Regional and county officials debate whether a younger bear can win a mating contest with the acknowledged master. Pyros is about 27 years old, and it is unusual for brown bears older than 30 to survive in the wild, said Santiago Palazón, a wildlife specialist for Catalonia’s regional government. “He’s been hanging on and hanging on and hanging on,” said Mr. Palazón. “But he’s reached the point of dying.”

Other Pyros watchers say the new bear’s sponsors may be underestimating their tall, dark and hairy hero. “He’s superman…a myth,” said Carlos Barrera, the head of the government in Val d’Aran, the heart of Pyros’s turf.

For the greater good of the bear community, the only sure solutions are either “killing [Pyros], sterilizing him or returning him to Slovenia,” said Mr. Afonso.

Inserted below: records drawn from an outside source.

Lemma indexOfFrom_present l x k j :
  0 <= k -> l !! j = Some (Some x) -> 0 <= indexOfFrom l x k.
Proof.
  revert k j. induction l as [|e l IH]; intros k j Hk H; cbn [indexOfFrom].
  - rewrite lookup_nil in H. discriminate.
  - case_bool_decide as E.
    + exact Hk.
    + destruct j as [|j].
      * cbn in H. congruence.
      * apply (IH (k + 1) j); [lia | exact H].
Qed.

Lemma arrayGet_lookup l (i : nat) e :
  l !! i = Some e -> arrayGet l (Z.of_nat i) = e.
Proof.
  intros H. unfold arrayGet.
  destruct (Z.ltb_spec (Z.of_nat i) 0); [lia|].
  rewrite Nat2Z.id, H. reflexivity.
Qed.

Lemma arrayPut_lookup l (i : nat) e v :
  l !! i = Some e -> arrayPut l (Z.of_nat i) v = <[i := Some v]> l.
Proof.
  intros H. apply lookup_lt_Some in H. unfold arrayPut.
  destruct (Z.ltb_spec (Z.of_nat i) (Z.of_nat (length l))); [|lia].
  rewrite Nat2Z.id. reflexivity.
Qed.

Lemma shr0_ToUint32 a : JS.shr a 0 = a mod 2 ^ 32.
Proof.
  unfold JS.shr. rewrite count_small by lia. apply Z.shiftr_0_r.
Qed.

Lemma or0_ToInt32 a : JS.or a 0 = JS.ToInt32 a.
Proof.
  unfold JS.or. rewrite (ToInt32_small 0) by lia. apply Z.lor_0_r.
Qed.

(** The slot the debugger's index names. *)
Lemma enableBreak_slot write d (i : nat) e :
  tableOf write d !! i = Some e ->
  enableBreak (slotIndex write d i) false d = enableBreak1 (slotIndex write d i) false d /\
  enableBreak (slotIndex write d i) true d = enableBreak1 (slotIndex write d i) true d /\
  0 <= slotIndex write d i /\
  (slotIndex write d i >=? Z.of_nat (length (aBreakReadAddr d))) = write /\
  (if write then slotIndex write d i - Z.of_nat (length (aBreakReadAddr d))
   else slotIndex write d i) = Z.of_nat i.
Proof.
  intros H. apply lookup_lt_Some in H.
  assert (H0 : 0 <= slotIndex write d i) by (unfold slotIndex; destruct write; lia).
  unfold enableBreak.
  destruct (Z.ltb_spec (slotIndex write d i) (-1)); [lia|].
  repeat split; try exact H0.
  - unfold slotIndex, tableOf in *. destruct write.
    + apply Z.geb_le. lia.
    + destruct (Z.geb_spec (Z.of_nat i) (Z.of_nat (length (aBreakReadAddr d)))); [lia|reflexivity].
  - unfold slotIndex. destruct write; lia.
Qed.
Lemma signal_power_mean_square a :
  a <> [] -> signal_power_of a = Finite (mean_square a).
Proof.
  intros Ha. unfold signal_power_of.
  rewrite mean_nonempty by (by destruct a).
  by rewrite length_square, mean_square_eq.
Qed.

Lemma noise_power_mean_square_difference a b :
  length a = length b -> a <> [] ->
  noise_power_of a b = Ok (Finite (mean_square_difference a b)).
Proof.
  intros Hlen Ha. unfold noise_power_of.
  rewrite subtract_same_length by done. simpl.
  rewrite mean_nonempty by (destruct a, b; simpl in *; done).
  by rewrite length_square, mean_square_difference_eq.
Qed.

Lemma mean_square_nonneg a : a <> [] -> 0 <= mean_square a.
Proof.
  intros Ha. rewrite mean_square_eq.
  apply Rmult_le_pos; [apply sum_square_nonneg|].
  left. by apply Rinv_0_lt_compat, INR_length_pos.
Qed.

Lemma mean_square_zero a :
  a <> [] -> mean_square a = 0 <-> Forall (fun v => v = 0) a.
Proof.
  intros Ha. rewrite mean_square_eq, <- sum_square_zero.
  pose proof (INR_length_pos a Ha) as Hn.
  split; intros H.
  - apply (Rmult_eq_compat_r (INR (length a))) in H.
    unfold Rdiv in H. rewrite Rmult_assoc, Rinv_l in H by lra. lra.
  - rewrite H. unfold Rdiv. lra.
Qed.

Lemma mean_square_difference_nonneg a b :
  length a = length b -> a <> [] -> 0 <= mean_square_difference a b.
Proof.
  intros Hlen Ha. rewrite mean_square_difference_eq.
  apply Rmult_le_pos; [apply sum_square_nonneg|].
  left. apply Rinv_0_lt_compat, INR_length_pos.
  destruct a, b; simpl in *; done.
Qed.

Lemma mean_square_difference_zero a b :
  length a = length b -> a <> [] ->
  mean_square_difference a b = 0 <-> a = b.
Proof.
  intros Hlen Ha.
  rewrite mean_square_difference_eq, <- (zip_minus_zero a b Hlen).
  rewrite <- sum_square_zero.
  assert (0 < INR (length (zip_with Rminus a b))) as Hn.
  { apply INR_length_pos. destruct a, b; simpl in *; done. }
  split; intros H.
  - apply (Rmult_eq_compat_r (INR (length (zip_with Rminus a b)))) in H.
    unfold Rdiv in H. rewrite Rmult_assoc, Rinv_l in H by lra. lra.
  - rewrite H. unfold Rdiv. lra.
Qed.
(** * Arnold-cell absorption simulator: model of [coluna_absorcao.py]

    The script fits the pseudo-steady-state diffusion model to meniscus
    heights, corrects a reference diffusivity to the working temperature
    and reports the relative error between both.

    Numeric convention.  A binary64 value is either a finite number, an
    infinity or NaN.  Finite values are read as real numbers and the
    arithmetic on them is exact (no rounding, no overflow, one unsigned
    zero); the non-finite values and the Python exceptions are kept,
    because the behaviour of the script on invalid parameters is decided
    by them.  Two kinds of floats occur in the script and they differ on
    division by zero: a Python [float] raises [ZeroDivisionError], a
    NumPy [float64] returns an infinity or NaN.

    Scope.  The sidebar values, the times, the diffusivities and the cells
    of the uploaded columns are finite numbers.  The layout of the page,
    the plots and the CSV export are left out; [curve_fit] is SciPy's and
    is not modelled. *)

From Stdlib Require Import Reals Lra.
From stdpp Require Import base decidable option list strings pretty gmap.

Open Scope R_scope.

(** ** Python results *)

Module Py.

Inductive exn : Type :=
| ZeroDivisionError (msg : string)
| IndexError (msg : string)
| KeyError (msg : string).

(** [str(e)] *)
Definition str (e : exn) : string :=
  match e with
  | ZeroDivisionError m | IndexError m | KeyError m => m
  end.

Inductive result (A : Type) : Type :=
| Ok (a : A)
| Raise (e : exn).
Arguments Ok {A} a.
Arguments Raise {A} e.

#[global] Instance result_ret : MRet result := fun A a => Ok a.

#[global] Instance result_bind : MBind result := fun A B k r =>
  match r with
  | Ok a => k a
  | Raise e => Raise e
  end.

Definition raises {A} (r : result A) : Prop :=
  match r with Ok _ => False | Raise _ => True end.

(** Comparisons of finite floats are decided through the order of [R]. *)
#[global] Instance Rlt_decision (x y : R) : Decision (x < y) := Rlt_dec x y.
#[global] Instance Rle_decision (x y : R) : Decision (x <= y) := Rle_dec x y.
#[global] Instance Req_decision : EqDecision R := Req_dec_T.

(** [x / y] on Python floats. *)
Definition truediv (x y : R) : result R :=
  if decide (y = 0) then Raise (ZeroDivisionError "float division by zero")
  else Ok (x / y).

(** The value of [x ** y] on Python floats, for a positive exponent that
    is not an integer: a float for a non-negative base, a complex number
    for a negative one.  Numbers have no upper bound here: the
    [OverflowError] Python raises when the power leaves the float range is
    not part of the model. *)
Inductive number : Type :=
| Float (x : R)
| Complex (re im : R).

Definition pow (x y : R) : number :=
  if decide (0 < x) then Float (Rpower x y)
  else if decide (x = 0) then Float 0
  else Complex (Rpower (- x) y * cos (y * PI)) (Rpower (- x) y * sin (y * PI)).

(** [d * z] for a float [d]. *)
Definition scale (d : R) (z : number) : number :=
  match z with
  | Float x => Float (d * x)
  | Complex re im => Complex (d * re) (d * im)
  end.

End Py.

(** ** NumPy scalars *)

Module Np.

Import Py.

Inductive float64 : Type :=
| Fin (x : R)
| PInf
| NInf
| NaN.

Definition isfinite (a : float64) : bool :=
  match a with Fin _ => true | _ => false end.

Definition isnan (a : float64) : bool :=
  match a with NaN => true | _ => false end.

(** Infinity with the sign of [x], NaN for [x = 0]. *)
Definition signed_inf (x : R) : float64 :=
  if decide (0 < x) then PInf
  else if decide (x < 0) then NInf
  else NaN.

Definition neg (a : float64) : float64 :=
  match a with
  | Fin x => Fin (- x)
  | PInf => NInf
  | NInf => PInf
  | NaN => NaN
  end.

Definition mul (a b : float64) : float64 :=
  match a, b with
  | NaN, _ | _, NaN => NaN
  | Fin x, Fin y => Fin (x * y)
  | Fin x, PInf | PInf, Fin x => signed_inf x
  | Fin x, NInf | NInf, Fin x => neg (signed_inf x)
  | PInf, PInf | NInf, NInf => PInf
  | PInf, NInf | NInf, PInf => NInf
  end.

(** [a / b]: a warning at most, never an exception.  The one zero of the
    model is read as [+0.0]; for a divisor [-0.0] NumPy returns the
    infinity of the other sign. *)
Definition divide (a b : float64) : float64 :=
  match a, b with
  | NaN, _ | _, NaN => NaN
  | Fin x, Fin y => if decide (y = 0) then signed_inf x else Fin (x / y)
  | Fin _, (PInf | NInf) => Fin 0
  | PInf, Fin y => if decide (y < 0) then NInf else PInf
  | NInf, Fin y => if decide (y < 0) then PInf else NInf
  | (PInf | NInf), (PInf | NInf) => NaN
  end.

Definition absolute (a : float64) : float64 :=
  match a with
  | Fin x => Fin (Rabs x)
  | PInf | NInf => PInf
  | NaN => NaN
  end.

(** [np.log] *)
Definition log (a : float64) : float64 :=
  match a with
  | Fin x =>
      if decide (0 < x) then Fin (ln x)
      else if decide (x = 0) then NInf
      else NaN
  | PInf => PInf
  | NInf | NaN => NaN
  end.

(** [np.sqrt] *)
Definition sqrt (a : float64) : float64 :=
  match a with
  | Fin x => if decide (x < 0) then NaN else Fin (R_sqrt.sqrt x)
  | PInf => PInf
  | NInf | NaN => NaN
  end.

(** [a < b] and [a <= b], false as soon as one side is NaN. *)
Definition ltb (a b : float64) : bool :=
match a, b with
| NaN, _ | _, NaN => false
| Fin x, Fin y => bool_decide (x < y)
| NInf, (Fin _ | PInf) | Fin _, PInf => true
| _, _ => false
end.

Definition le (a b : float64) : Prop :=
  match a, b with
  | NaN, _ | _, NaN => False
  | NInf, _ | _, PInf => True
  | Fin x, Fin y => x <= y
  | _, _ => False
  end.

End Np.

(** ** Sidebar: the theoretical parameters *)

Inductive sistema : Type :=
| Acetona_Ar
| Agua_Ar
| CO2_Agua
| Personalizado (M_A rho_A : R).

(** Molar mass (g/mol) and density (kg/m3) of the selected system. *)
Definition massa_e_densidade (s : sistema) : R * R :=
  match s with
  | Personalizado M_A rho_A => (M_A, rho_A)
  | Acetona_Ar => (58.08, 791.0)
  | Agua_Ar => (18.02, 997.0)
  | CO2_Agua => (44.01, 997.0)
  end.

(** The globals every later function reads. *)
Record sidebar : Type := Sidebar {
  M_A : R;          (* g/mol *)
  rho_A : R;        (* kg/m3 *)
  P : R;            (* atm *)
  T : R;            (* K *)
  D_AB_teorico : R  (* m2/s *)
}.

(** The values the widgets start with. *)
Definition sidebar_inicial : sidebar :=
  {| M_A := fst (massa_e_densidade Acetona_Ar);
     rho_A := snd (massa_e_densidade Acetona_Ar);
     P := 1.0; T := 318.0; D_AB_teorico := 1.09 * 1e-5 |}.

(** The sidebar after the pressure widget is set to [p] atm. *)
Definition com_pressao (p : R) : sidebar :=
  {| M_A := M_A sidebar_inicial; rho_A := rho_A sidebar_inicial;
     P := p; T := T sidebar_inicial;
     D_AB_teorico := D_AB_teorico sidebar_inicial |}.

(** The sidebar of a custom system, the other widgets untouched. *)
Definition com_sistema (s : sistema) : sidebar :=
  {| M_A := fst (massa_e_densidade s); rho_A := snd (massa_e_densidade s);
     P := P sidebar_inicial; T := T sidebar_inicial;
     D_AB_teorico := D_AB_teorico sidebar_inicial |}.

(** ** Fuller temperature correction *)

Definition T_ref_default : R := 273.0.

Definition calcular_D_AB_teorico (T D_AB_ref T_ref : R) : Py.result Py.number :=
  q ← Py.truediv T T_ref;
  Py.Ok (Py.scale D_AB_ref (Py.pow q 1.75)).

(** ** Diffusion model *)

Section Modelo.

Variable sb : sidebar.

Definition R_gas : R := 8.314.       (* J/(mol K) *)
Definition P_A1 : R := 0.66782e5.    (* Pa, acetone vapour pressure at 45 C *)
Definition P_A2 : R := 0.
Definition P_total : R := P sb * 101325.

Thanks to his virility, Pyros may be the only bear anywhere with his own groupies. Spanish Pyros fans started a Twitter account under his name identifying him as the “father of all the bears.” French public television dubbed him “the stud of the Pyrenees” and a French newspaper likened him to Casanova.

A couple of years ago, Pyrenean officials did broach the idea of castrating Pyros. That trial balloon attracted media interest beyond scientific journals. “Randy bear faces the snip,” blared the headline in the U.K tabloid, Metro.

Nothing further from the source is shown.